Assigned task:
This exercise calls for the line with "Shallow embedding of", the line with "Python state is", and all lines between them in the material below, output exactly and with no other lines.

Material shown:

(** * PROLB3: a task queue over a SQLite table

    Shallow embedding of [src/PROLB3.py]: the [DBManager] class (one table
    [tasks] reached through a sqlite3 connection) and the [TaskManager]
    class (a [deque] of task ids kept next to that table).

    Python state is passed explicitly.  Everything the two classes print is
    kept, as a list of [message]s, because the only difference between the
    "queue empty" and the "task not found" results of [process_next_task]
    is the line that is printed.  A [sqlite3.Error] is an exception of the
    embedding: the statements of the storage engine may raise it, and the
    [try]/[except] blocks of [DBManager] are written out. *)

From Stdlib Require Import ZArith List String Bool Lia.
From Stdlib Require Import Sorted.
Import ListNotations.
Open Scope string_scope.
Open Scope list_scope.
Open Scope Z_scope.

(** ** Data *)

(** The four status texts the program writes into column [status]. *)
Definition PENDING : string := "Очікує".
Definition IN_PROGRESS : string := "В процесі".
Definition DONE : string := "Виконано".
Definition FAILED : string := "Помилка".

(** A row of table [tasks], which is also the dict that [get_all_tasks] and
    [get_task_by_id] build from it. *)
Record task : Type := mkTask {
  id : Z;
  user : string;
  description : string;
  status : string;
  timestamp : string
}.

(** The exception class [sqlite3.Error], with its text.  The embedding keeps
    with an error the call that raises it: [Error] the first call of a block
    to the storage engine ([sqlite3.connect], [cursor.execute]),
    [ErrorOnCommit] the call [conn.commit()]. *)
Inductive sqlite3_Error : Type :=
| Error (text : string)
| ErrorOnCommit (text : string).

Definition on_commit (e : sqlite3_Error) : bool :=
  match e with
  | Error _ => false
  | ErrorOnCommit _ => true
  end.

(** What the storage engine does in one [try] block of [DBManager]: [None]
    when it carries the block out, [Some e] when the block meets the error
    [e].  An [Error] is met at the statement that opens the block, before
    anything is read or written.  An [ErrorOnCommit] is met at
    [conn.commit()], after the statement of the block has taken effect, and
    nothing rolls that effect back; a block without [commit] meets it at its
    statement, like an [Error]. *)
Definition fault : Type := option sqlite3_Error.

(** The lines the program prints. *)
Inductive message : Type :=
| MsgConnected
| MsgConnectError (e : sqlite3_Error)
| MsgTableChecked
| MsgCreateTableError (e : sqlite3_Error)
| MsgAddError (e : sqlite3_Error)
| MsgUpdateError (task_id : Z) (e : sqlite3_Error)
| MsgGetAllError (e : sqlite3_Error)
| MsgGetError (task_id : Z) (e : sqlite3_Error)
| MsgClosed
| MsgBanner
| MsgLoaded (n : nat)
| MsgQueueStatus (queue : list Z)
| MsgAdded (user_id : string) (task_id : Z) (task_description : string)
| MsgQueueEmpty
| MsgProcessing (task_id : Z) (user_id : string) (task_description : string)
| MsgResult (task_id : Z) (task_description : string) (new_status : string)
| MsgNotFound (task_id : Z)
| MsgReport (total processed_count unprocessed_count : Z)
            (processed_list unprocessed_list : list task).

(** ** Computations: state, printed lines and exceptions *)

Inductive outcome (A : Type) : Type :=
| Return (a : A)
| Raise (e : sqlite3_Error).
Arguments Return {A} a.
Arguments Raise {A} e.

Definition Py (S A : Type) : Type := S -> outcome A * S * list message.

Response to this task:
    Shallow embedding of [src/PROLB3.py]: the [DBManager] class (one table
    [tasks] reached through a sqlite3 connection) and the [TaskManager]
    class (a [deque] of task ids kept next to that table).

    Python state is passed explicitly.  Everything the two classes print is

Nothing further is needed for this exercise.